**EXERCISE AIM**
Counting task for the entries below: give the number of lines that contain the word "posted", with no other text.

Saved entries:
══════
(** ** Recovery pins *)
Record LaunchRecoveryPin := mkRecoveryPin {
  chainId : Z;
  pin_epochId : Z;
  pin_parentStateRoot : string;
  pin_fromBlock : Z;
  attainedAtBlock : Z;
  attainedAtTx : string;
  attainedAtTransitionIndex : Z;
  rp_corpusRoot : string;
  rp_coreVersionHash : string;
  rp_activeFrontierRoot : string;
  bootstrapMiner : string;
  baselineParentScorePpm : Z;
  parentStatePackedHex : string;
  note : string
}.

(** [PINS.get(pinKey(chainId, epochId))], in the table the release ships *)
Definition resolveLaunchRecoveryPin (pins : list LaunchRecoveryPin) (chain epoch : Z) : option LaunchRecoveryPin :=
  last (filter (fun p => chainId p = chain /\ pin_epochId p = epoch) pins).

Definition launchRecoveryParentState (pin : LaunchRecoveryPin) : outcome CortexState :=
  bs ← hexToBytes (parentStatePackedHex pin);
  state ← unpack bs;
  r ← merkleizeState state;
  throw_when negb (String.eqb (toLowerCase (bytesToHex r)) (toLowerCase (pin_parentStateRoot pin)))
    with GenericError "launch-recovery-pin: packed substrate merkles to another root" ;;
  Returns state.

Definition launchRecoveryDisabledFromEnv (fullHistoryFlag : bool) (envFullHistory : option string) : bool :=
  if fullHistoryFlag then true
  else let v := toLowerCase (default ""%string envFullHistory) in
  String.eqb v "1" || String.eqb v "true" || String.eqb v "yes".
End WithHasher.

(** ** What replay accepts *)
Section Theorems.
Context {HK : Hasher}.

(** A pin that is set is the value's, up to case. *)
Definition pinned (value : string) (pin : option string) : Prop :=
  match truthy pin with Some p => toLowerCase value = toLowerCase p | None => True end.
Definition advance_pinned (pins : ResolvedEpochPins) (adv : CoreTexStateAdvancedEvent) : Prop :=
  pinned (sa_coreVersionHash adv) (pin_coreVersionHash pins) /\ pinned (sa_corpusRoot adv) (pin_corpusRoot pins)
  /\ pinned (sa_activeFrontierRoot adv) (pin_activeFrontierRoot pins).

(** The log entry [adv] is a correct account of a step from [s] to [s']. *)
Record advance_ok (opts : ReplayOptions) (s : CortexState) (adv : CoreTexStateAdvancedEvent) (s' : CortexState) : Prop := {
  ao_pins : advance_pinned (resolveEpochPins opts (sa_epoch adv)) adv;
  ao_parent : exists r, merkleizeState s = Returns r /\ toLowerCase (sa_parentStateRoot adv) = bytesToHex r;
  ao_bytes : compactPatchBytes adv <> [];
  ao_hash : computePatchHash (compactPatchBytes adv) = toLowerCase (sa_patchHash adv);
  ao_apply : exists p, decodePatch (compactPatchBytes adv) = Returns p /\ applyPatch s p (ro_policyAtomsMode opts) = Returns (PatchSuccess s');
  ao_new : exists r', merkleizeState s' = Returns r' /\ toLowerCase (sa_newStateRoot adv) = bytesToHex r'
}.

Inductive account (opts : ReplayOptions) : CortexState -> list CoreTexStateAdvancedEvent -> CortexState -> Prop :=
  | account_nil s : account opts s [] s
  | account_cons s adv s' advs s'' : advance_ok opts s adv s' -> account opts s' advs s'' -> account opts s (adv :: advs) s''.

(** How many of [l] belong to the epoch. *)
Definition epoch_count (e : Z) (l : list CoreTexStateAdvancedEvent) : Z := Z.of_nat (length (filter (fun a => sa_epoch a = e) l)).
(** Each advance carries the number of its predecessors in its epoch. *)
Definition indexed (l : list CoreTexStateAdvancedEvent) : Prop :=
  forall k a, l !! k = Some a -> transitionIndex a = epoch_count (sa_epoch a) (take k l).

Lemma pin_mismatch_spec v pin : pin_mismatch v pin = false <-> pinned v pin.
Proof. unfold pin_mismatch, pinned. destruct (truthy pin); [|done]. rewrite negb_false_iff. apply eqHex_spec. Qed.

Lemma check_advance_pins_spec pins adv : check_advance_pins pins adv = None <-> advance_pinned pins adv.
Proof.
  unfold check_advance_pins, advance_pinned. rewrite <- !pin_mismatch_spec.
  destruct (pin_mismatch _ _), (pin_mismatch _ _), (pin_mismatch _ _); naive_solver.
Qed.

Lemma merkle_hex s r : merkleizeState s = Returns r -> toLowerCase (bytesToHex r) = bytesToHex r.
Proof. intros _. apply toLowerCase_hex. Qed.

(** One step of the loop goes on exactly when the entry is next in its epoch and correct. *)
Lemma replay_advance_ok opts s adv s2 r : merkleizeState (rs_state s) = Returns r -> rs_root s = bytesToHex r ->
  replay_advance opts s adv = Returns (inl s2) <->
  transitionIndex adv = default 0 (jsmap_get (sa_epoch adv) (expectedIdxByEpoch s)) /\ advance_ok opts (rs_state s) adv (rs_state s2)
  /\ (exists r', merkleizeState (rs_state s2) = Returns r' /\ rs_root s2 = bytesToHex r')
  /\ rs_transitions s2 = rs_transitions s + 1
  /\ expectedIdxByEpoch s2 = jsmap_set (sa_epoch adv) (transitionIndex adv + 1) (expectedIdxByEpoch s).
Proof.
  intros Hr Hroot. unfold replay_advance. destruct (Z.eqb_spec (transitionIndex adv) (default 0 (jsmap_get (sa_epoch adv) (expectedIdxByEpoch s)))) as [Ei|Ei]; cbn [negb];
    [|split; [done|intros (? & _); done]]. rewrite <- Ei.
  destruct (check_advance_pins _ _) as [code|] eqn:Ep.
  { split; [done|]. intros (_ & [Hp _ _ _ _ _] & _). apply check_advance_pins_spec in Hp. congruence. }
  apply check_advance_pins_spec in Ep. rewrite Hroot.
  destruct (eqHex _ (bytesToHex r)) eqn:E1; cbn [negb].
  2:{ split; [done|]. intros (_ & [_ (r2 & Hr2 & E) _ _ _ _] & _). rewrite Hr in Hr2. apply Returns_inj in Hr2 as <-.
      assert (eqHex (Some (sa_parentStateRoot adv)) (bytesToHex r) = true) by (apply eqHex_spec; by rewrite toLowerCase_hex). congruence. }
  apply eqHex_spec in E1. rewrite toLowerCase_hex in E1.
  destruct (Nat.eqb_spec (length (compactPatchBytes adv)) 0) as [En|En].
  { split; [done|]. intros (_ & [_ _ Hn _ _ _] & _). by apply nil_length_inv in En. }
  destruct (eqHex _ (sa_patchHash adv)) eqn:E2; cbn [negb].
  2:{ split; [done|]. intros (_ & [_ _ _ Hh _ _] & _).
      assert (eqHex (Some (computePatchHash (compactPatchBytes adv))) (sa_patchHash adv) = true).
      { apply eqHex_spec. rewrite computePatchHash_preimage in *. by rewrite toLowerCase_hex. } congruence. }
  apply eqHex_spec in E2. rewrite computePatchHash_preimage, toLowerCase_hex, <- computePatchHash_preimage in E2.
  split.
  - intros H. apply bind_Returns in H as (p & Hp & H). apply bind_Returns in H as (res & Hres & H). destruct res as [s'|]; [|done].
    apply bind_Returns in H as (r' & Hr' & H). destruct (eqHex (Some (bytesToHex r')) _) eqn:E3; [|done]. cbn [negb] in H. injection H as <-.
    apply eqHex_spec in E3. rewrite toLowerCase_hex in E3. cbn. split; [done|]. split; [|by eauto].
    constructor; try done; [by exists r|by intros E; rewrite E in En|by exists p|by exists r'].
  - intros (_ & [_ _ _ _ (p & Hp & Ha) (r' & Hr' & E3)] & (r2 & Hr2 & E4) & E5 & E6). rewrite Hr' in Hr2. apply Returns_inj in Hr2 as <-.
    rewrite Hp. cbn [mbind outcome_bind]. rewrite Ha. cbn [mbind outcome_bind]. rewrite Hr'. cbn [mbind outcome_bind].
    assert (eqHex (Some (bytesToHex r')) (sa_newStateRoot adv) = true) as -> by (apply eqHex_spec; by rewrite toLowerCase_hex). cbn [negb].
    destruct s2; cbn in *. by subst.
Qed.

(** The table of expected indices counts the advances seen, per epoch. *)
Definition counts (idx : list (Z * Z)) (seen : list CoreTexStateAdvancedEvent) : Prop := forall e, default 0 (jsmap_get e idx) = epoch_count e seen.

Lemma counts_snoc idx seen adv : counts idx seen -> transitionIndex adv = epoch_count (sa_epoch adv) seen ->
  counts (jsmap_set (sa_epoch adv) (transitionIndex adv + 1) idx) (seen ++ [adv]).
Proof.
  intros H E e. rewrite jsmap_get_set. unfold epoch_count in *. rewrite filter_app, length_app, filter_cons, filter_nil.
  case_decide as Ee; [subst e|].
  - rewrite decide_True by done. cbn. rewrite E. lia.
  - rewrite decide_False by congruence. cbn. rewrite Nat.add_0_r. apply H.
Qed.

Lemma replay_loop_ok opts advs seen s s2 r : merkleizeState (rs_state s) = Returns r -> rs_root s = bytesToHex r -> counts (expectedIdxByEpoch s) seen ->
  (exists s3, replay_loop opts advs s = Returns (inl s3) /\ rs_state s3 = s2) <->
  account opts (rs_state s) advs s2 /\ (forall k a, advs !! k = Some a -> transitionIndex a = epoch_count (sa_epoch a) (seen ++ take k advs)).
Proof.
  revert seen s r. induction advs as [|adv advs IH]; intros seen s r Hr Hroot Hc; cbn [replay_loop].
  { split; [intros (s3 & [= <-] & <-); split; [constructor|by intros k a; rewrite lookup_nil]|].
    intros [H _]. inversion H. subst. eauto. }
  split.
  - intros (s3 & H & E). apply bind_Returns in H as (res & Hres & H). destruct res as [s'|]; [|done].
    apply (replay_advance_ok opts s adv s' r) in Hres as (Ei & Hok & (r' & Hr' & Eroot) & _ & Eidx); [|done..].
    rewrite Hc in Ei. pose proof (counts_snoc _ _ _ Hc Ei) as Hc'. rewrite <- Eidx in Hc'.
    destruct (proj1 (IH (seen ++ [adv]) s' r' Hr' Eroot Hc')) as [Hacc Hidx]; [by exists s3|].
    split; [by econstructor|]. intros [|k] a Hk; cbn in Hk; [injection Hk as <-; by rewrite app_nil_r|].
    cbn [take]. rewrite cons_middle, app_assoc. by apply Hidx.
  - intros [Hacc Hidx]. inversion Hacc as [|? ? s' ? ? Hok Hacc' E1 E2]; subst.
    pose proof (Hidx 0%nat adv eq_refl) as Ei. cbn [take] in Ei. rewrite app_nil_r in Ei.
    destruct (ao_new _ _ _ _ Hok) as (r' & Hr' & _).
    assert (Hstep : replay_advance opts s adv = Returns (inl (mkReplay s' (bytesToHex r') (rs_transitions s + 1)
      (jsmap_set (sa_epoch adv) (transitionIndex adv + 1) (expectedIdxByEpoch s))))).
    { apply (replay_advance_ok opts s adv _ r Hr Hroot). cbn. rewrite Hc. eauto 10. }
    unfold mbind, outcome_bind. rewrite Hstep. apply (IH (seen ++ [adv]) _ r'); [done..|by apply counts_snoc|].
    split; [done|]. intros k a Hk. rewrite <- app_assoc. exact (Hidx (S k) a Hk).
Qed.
══════
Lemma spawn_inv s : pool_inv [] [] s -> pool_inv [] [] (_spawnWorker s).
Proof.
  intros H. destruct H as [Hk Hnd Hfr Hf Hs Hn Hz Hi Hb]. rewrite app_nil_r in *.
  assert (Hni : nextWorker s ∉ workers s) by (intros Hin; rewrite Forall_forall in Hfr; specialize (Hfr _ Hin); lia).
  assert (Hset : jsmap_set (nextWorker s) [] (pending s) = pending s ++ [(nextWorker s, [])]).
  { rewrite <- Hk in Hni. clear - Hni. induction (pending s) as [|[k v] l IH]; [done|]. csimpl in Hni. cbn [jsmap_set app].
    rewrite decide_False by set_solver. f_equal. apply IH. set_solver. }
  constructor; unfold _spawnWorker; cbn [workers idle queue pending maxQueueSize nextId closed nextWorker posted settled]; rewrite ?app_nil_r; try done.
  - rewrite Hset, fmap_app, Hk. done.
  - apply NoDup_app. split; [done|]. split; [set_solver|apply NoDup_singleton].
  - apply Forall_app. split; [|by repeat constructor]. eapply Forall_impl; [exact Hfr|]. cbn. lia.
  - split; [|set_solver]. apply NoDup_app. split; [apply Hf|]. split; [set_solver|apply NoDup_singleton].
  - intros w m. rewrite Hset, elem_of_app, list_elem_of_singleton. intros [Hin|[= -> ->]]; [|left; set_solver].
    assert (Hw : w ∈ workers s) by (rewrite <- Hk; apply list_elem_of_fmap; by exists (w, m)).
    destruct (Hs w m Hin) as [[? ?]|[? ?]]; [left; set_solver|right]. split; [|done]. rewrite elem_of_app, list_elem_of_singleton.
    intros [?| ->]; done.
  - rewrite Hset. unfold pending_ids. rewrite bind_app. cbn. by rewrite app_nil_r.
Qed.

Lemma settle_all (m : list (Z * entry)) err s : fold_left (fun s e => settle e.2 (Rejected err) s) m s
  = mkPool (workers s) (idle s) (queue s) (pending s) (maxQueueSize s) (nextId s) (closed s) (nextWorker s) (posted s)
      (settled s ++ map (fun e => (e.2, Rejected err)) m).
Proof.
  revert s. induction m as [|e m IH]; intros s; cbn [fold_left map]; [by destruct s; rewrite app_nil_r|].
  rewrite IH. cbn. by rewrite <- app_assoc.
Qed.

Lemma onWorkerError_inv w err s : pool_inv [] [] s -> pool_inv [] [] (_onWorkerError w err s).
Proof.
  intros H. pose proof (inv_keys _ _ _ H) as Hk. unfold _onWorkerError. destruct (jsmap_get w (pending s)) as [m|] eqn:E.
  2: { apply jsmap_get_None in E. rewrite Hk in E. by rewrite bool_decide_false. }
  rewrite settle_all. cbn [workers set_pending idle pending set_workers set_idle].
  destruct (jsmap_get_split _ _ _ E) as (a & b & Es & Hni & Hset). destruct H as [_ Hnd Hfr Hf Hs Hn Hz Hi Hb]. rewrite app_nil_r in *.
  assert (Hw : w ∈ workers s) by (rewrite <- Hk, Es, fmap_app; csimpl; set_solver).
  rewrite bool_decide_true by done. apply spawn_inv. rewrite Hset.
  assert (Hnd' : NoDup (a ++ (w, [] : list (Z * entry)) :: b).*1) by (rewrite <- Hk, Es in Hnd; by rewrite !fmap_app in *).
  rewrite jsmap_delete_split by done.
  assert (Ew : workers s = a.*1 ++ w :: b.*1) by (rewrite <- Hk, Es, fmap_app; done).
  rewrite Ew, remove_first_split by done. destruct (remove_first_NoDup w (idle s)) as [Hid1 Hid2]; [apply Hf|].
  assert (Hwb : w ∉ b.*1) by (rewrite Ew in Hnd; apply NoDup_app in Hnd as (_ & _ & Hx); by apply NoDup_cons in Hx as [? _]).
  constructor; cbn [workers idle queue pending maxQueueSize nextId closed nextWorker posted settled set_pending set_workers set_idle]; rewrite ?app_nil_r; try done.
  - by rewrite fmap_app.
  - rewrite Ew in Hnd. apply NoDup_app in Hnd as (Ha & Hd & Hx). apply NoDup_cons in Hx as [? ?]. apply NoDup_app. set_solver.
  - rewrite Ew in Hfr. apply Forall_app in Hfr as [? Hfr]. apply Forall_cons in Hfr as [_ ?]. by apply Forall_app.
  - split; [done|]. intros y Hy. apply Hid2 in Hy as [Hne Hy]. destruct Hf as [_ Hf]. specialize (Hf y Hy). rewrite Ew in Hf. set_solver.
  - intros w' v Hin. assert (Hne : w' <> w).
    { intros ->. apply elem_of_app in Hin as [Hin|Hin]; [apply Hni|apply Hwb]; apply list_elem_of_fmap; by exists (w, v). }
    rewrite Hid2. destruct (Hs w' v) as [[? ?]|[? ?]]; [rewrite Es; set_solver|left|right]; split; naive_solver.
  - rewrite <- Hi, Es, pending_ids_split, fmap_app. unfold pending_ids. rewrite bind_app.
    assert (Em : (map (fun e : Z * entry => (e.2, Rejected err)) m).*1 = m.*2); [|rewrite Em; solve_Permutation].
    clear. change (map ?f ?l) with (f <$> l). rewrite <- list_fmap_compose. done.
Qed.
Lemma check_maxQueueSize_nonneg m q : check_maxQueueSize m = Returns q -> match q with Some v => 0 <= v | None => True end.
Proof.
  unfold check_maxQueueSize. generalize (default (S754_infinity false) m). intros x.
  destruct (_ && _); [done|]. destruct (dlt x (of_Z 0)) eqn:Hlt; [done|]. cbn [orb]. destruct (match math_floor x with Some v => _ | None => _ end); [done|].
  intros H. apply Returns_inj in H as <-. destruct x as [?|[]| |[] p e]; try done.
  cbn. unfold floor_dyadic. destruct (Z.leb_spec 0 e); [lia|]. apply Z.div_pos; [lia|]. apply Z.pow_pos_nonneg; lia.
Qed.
══════
**SOLVED PROBLEM**
3